• _Directions_:
Find the line with "Lemma chain_suffix v" in the entries below, then reproduce it and every line after it down to and including the line with "- apply elem_of_cons in Hx as [->|Hx].", exactly.

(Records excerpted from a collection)
Lemma chain_det v c l l' : chain v c l -> chain v c l' -> l = l'.
Proof.
  intros H. revert l'. induction H as [c e Hc He Hn|c e l Hc He Hv Hch IH]; intros l' H'.
  - destruct H' as [|? e' l' _ He' Hv' _]; [done|]. destruct Hv'. simplify_eq. lia.
  - destruct H' as [? e' _ He' Hn'|? e' l' _ He' _ Hch']; simplify_eq.
    + destruct Hv. lia.
    + f_equal. by apply IH.
Qed.

Lemma chain_suffix v c l x :
  chain v c l -> x ∈ l -> exists l1 l2, l = l1 ++ l2 /\ chain v x l2.
Proof.
  intros H. induction H as [c e Hc He Hn|c e l Hc He Hv Hch IH]; intros Hx.
  - apply list_elem_of_singleton in Hx as ->. exists [], [c]. split; [done|]. by eapply chain_end.
  - apply elem_of_cons in Hx as [->|Hx].
    + exists [], (c :: l). split; [done|]. by eapply chain_link.
    + destruct (IH Hx) as (l1 & l2 & -> & H2). by exists (c :: l1), l2.
Qed.

Lemma chain_NoDup v c l : chain v c l -> NoDup l.
Proof.
  intros H. induction H as [c e Hc He Hn|c e l Hc He Hv Hch IH]; [apply NoDup_singleton|].
  apply NoDup_cons_2; [|done]. intros Hin.
  destruct (chain_suffix _ _ _ _ Hch Hin) as (l1 & l2 & -> & H2).
  assert (chain v c (c :: l1 ++ l2)) as H1 by (by eapply chain_link).
  pose proof (chain_det _ _ _ _ H1 H2) as E. apply (f_equal length) in E.
  simpl in E. rewrite length_app in E. lia.
Qed.

Lemma chain_all_valid v c l x : chain v c l -> x ∈ l -> valid_clst (vfs v) x.
Proof. intros H Hx. destruct (chain_suffix _ _ _ _ H Hx) as (_ & l2 & _ & H2). by eapply chain_valid. Qed.

(** A chain survives changes to entries outside it. *)
Lemma chain_ext v v' c l :
  chain v c l -> geom (vfs v') = geom (vfs v) ->
  (forall x, x ∈ l -> fat_entry v' x = fat_entry v x) -> chain v' c l.
Proof.
  intros H Hg. apply geom_fields in Hg as (_&_&_&_&_&_&Hn&_).
  induction H as [c e Hc He Hne|c e l Hc He Hv Hch IH]; intros Hx.
  - eapply chain_end; [by unfold valid_clst in *; rewrite Hn|rewrite Hx by set_solver; done|lia].
  - eapply chain_link; [by unfold valid_clst in *; rewrite Hn|rewrite Hx by set_solver; done
      |by unfold valid_clst in *; rewrite Hn|]. apply IH. set_solver.
Qed.

(** ** Steps on the reference table *)

Lemma fat_entry_lview v v' c :
  geom (vfs v') = geom (vfs v) -> (forall s, lview v' s = lview v s) ->
  fat_entry v' c = fat_entry v c.
Proof.
  intros Hg Hl. apply fat_entry_ext; [done|]. intros k _. unfold fat_byte.
  by rewrite (fat_sect_geom _ _ k Hg), Hl.
Qed.

Lemma table_is_refl v : vol_ok v -> coherent v -> table_is v (fat_entry v) v.
Proof. intros. by split; [apply sv_refl|]. Qed.

Lemma table_is_ext v f f' v' :
  table_is v f v' -> (forall c, valid_clst (vfs v) c -> f' c = f c) -> table_is v f' v'.
Proof. intros (H1 & H2 & H3 & H4) Hf. split_and!; [done|done| |done]. intros c Hc. rewrite Hf by done. auto. Qed.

• _Solution for this problem_:
Lemma chain_suffix v c l x :
  chain v c l -> x ∈ l -> exists l1 l2, l = l1 ++ l2 /\ chain v x l2.
Proof.
  intros H. induction H as [c e Hc He Hn|c e l Hc He Hv Hch IH]; intros Hx.
  - apply list_elem_of_singleton in Hx as ->. exists [], [c]. split; [done|]. by eapply chain_end.
  - apply elem_of_cons in Hx as [->|Hx].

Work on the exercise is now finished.